Karawang, GarudaPost.id – Suasana khidmat sekaligus penuh kebersamaan terasa di kawasan Tugu Proklamasi Rengasdengklok, Senin (4/5/2026). Ratusan warga tumpah ruah di pendopo alun-alun Lapangan Bojong Tugu untuk mengikuti tradisi Hajat Bumi (Babarit) yang mengusung tema “Ngamumule Tradisi, Ngaruat Bumi, Jagat Saamparan”.
Tradisi ini bukan sekadar seremoni tahunan. Babarit menjadi wujud syukur kepada Yang Maha Agung, sekaligus pengingat bahwa manusia punya utang panjang pada alam yang selama ini memberi kehidupan. Caranya sederhana tapi dalam: menjaga, merawat, dan menghormati bumi beserta segala isinya.

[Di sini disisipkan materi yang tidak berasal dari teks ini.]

(* ===== verification/Hashing.v ===== *)
(** * Hexadecimal, base64 and SHA-256 (packages encoding/hex, encoding/base64, crypto/sha256). *)

From S2P Require Import Prelude GoStrings.
From Stdlib Require Import ZArith Lia String Ascii.
From stdpp Require Import base list strings.
Open Scope string_scope.
Open Scope Z_scope.

(** ** Bytes of a string *)

Fixpoint bytes_of (s : string) : list Z :=
  match s with "" => [] | String c s' => Z.of_N (N_of_ascii c) :: bytes_of s' end.

(** [hex.EncodeToString]: lower-case digits. *)
Definition hex_lower (n : Z) : ascii := byte (if n <? 10 then 48 + n else 87 + n).

Fixpoint hex_encode (l : list Z) : string :=
  match l with
  | [] => ""
  | b :: rest => String (hex_lower (Z.shiftr b 4)) (String (hex_lower (Z.land b 15)) (hex_encode rest))
  end.

(** ** Base64, the standard alphabet with padding *)

Definition base64_char (n : Z) : ascii :=
  byte (if n <? 26 then 65 + n else if n <? 52 then 71 + n else if n <? 62 then n - 4
        else if n =? 62 then 43 else 47).

Fixpoint base64_encode (l : list Z) : string :=
  match l with
  | a :: b :: c :: rest =>
      String (base64_char (Z.shiftr a 2))
      (String (base64_char (Z.lor (Z.shiftl (Z.land a 3) 4) (Z.shiftr b 4)))
      (String (base64_char (Z.lor (Z.shiftl (Z.land b 15) 2) (Z.shiftr c 6)))
      (String (base64_char (Z.land c 63)) (base64_encode rest))))
  | [a; b] =>
      String (base64_char (Z.shiftr a 2))
      (String (base64_char (Z.lor (Z.shiftl (Z.land a 3) 4) (Z.shiftr b 4)))
      (String (base64_char (Z.shiftl (Z.land b 15) 2)) "="))
  | [a] => String (base64_char (Z.shiftr a 2)) (String (base64_char (Z.shiftl (Z.land a 3) 4)) "==")
  | [] => ""
  end.

(** ** SHA-256 *)

(** The constants are the first 32 bits of the fractional parts of the cube roots of the first 64 primes,
    the initial state of the square roots of the first eight. *)
Fixpoint first_primes (fuel : nat) (n : Z) (found : list Z) : list Z :=
  match fuel with
  | O => rev found
  | S f => first_primes f (n + 1) (if forallb (fun p => negb (n mod p =? 0)) found then n :: found else found)
  end.

(** The largest [r] below [2^bits] whose cube is at most [n], added to [r0]. *)
Fixpoint cube_root (bits : nat) (n r0 : Z) : Z :=
  match bits with
  | O => r0
  | S b => let r := r0 + 2 ^ Z.of_nat b in cube_root b n (if r * r * r <=? n then r else r0)
  end.

Definition sha256_k : list Z :=
  Eval vm_compute in (fun p => u32 (cube_root 36 (p * 2 ^ 96) 0)) <$> take 64 (first_primes 310 2 []).

Definition sha256_init : list Z :=
  Eval vm_compute in (fun p => u32 (Z.sqrt (p * 2 ^ 64))) <$> take 8 (first_primes 310 2 []).

Definition rotr (x n : Z) : Z := u32 (Z.lor (Z.shiftr x n) (Z.shiftl x (32 - n))).
Definition not32 (x : Z) : Z := Z.lxor x 0xffffffff.

(** The message schedule, the last sixteen words first. *)
Fixpoint schedule (n : nat) (w : list Z) : list Z :=
  match n with
  | O => w
  | S n' =>
      let w2 := nth 1 w 0 in let w7 := nth 6 w 0 in let w15 := nth 14 w 0 in let w16 := nth 15 w 0 in
      let s0 := Z.lxor (Z.lxor (rotr w15 7) (rotr w15 18)) (Z.shiftr w15 3) in
      let s1 := Z.lxor (Z.lxor (rotr w2 17) (rotr w2 19)) (Z.shiftr w2 10) in
      schedule n' (u32 (w16 + s0 + w7 + s1) :: w)
  end.

Fixpoint rounds (kw : list (Z * Z)) (a b c d e f g h : Z) : list Z :=
  match kw with
  | [] => [a; b; c; d; e; f; g; h]
  | (k, w) :: rest =>
      let S1 := Z.lxor (Z.lxor (rotr e 6) (rotr e 11)) (rotr e 25) in
      let ch := Z.lxor (Z.land e f) (Z.land (not32 e) g) in
      let t1 := u32 (h + S1 + ch + k + w) in
      let S0 := Z.lxor (Z.lxor (rotr a 2) (rotr a 13)) (rotr a 22) in
      let maj := Z.lxor (Z.lxor (Z.land a b) (Z.land a c)) (Z.land b c) in
      let t2 := u32 (S0 + maj) in
      rounds rest (u32 (t1 + t2)) a b c (u32 (d + t1)) e f g
  end.

Definition compress (st : list Z) (block : list Z) : list Z :=
  let w := rev (schedule 48 (rev block)) in
  match st with
  | [a; b; c; d; e; f; g; h] =>
      zip_with (fun x y => u32 (x + y)) st (rounds (zip sha256_k w) a b c d e f g h)
  | _ => st
  end.

(** Big-endian 32-bit words of a byte list whose length is a multiple of four. *)
Fixpoint words (l : list Z) : list Z :=
  match l with
  | a :: b :: c :: d :: rest => (a * 16777216 + b * 65536 + c * 256 + d) :: words rest
  | _ => []
  end.

Fixpoint blocks (n : nat) (st : list Z) (ws : list Z) : list Z :=
  match n with O => st | S n' => blocks n' (compress st (take 16 ws)) (drop 16 ws) end.

(** Padding: 0x80, zeros up to 56 modulo 64, and the length in bits in eight bytes. *)
Definition sha_pad (l : list Z) : list Z :=
  let n := length l in
  let zeros := ((119 - n mod 64) mod 64)%nat in
  let bits := Z.of_nat n * 8 in
  l ++ 0x80 :: repeat 0 zeros ++ ((fun i => Z.land (Z.shiftr bits (8 * i)) 255) <$> [7; 6; 5; 4; 3; 2; 1; 0]).

Definition be_bytes (w : Z) : list Z :=
  (fun i => Z.land (Z.shiftr w (8 * i)) 255) <$> [3; 2; 1; 0].

(** [sha256.Sum256]. *)
Definition sha256 (l : list Z) : list Z :=
  let p := sha_pad l in
  mjoin (be_bytes <$> blocks (length p / 64)%nat sha256_init (words p)).

Example sha256_abc : hex_encode (sha256 (bytes_of "abc")) =
  "ba7816bf8f01cfea414140de5dae2223b00361a396177a9cb410ff61f20015ad".
Proof. vm_compute. reflexivity. Qed.

Example sha256_empty : hex_encode (sha256 []) =
  "e3b0c44298fc1c149afbf4c8996fb92427ae41e4649b934ca495991b7852b855".
Proof. vm_compute. reflexivity. Qed.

Hadir dalam kegiatan tersebut Lurah Rengasdengklok Selatan ibu Asih Mintarsih, Camat Rengasdengklok bapak Panji Santoso, Kepala Bidang Kebudayaan (Kabid) bapak Waya Karmila, serta ibu Tien Pramudiyani yang mewakili Dinas Pendidikan dan Kebudayaan Kabupaten Karawang. Kegiatan juga mendapat pengamanan dari jajaran Polsek Rengasdengklok.

Di balik layar, Ketua Panitia bapak Ronal bersama timnya bekerja memastikan acara berjalan lancar. Dukungan juga datang dari para juru pelihara (Jupel) Tugu Proklamasi, bapak Cece dan bapak Agak Asmara. Prosesi inti berlangsung sakral saat pengikraran dan doa bersama dipimpin oleh Bah Dede Supardi, diiringi kehadiran para tokoh kasepuhan serta Paguyuban Bale Hideung yang menambah nuansa adat semakin kental.
Antusiasme masyarakat terlihat jelas. Warga dari berbagai daerah datang berbondong-bondong, bukan hanya untuk menyaksikan, tetapi juga berharap mendapatkan keberkahan dan kelancaran dalam kehidupan mereka. Di tengah hiruk-pikuk zaman modern, momen seperti ini justru jadi ruang “istirahat” bagi nilai-nilai lama yang nyaris terpinggirkan.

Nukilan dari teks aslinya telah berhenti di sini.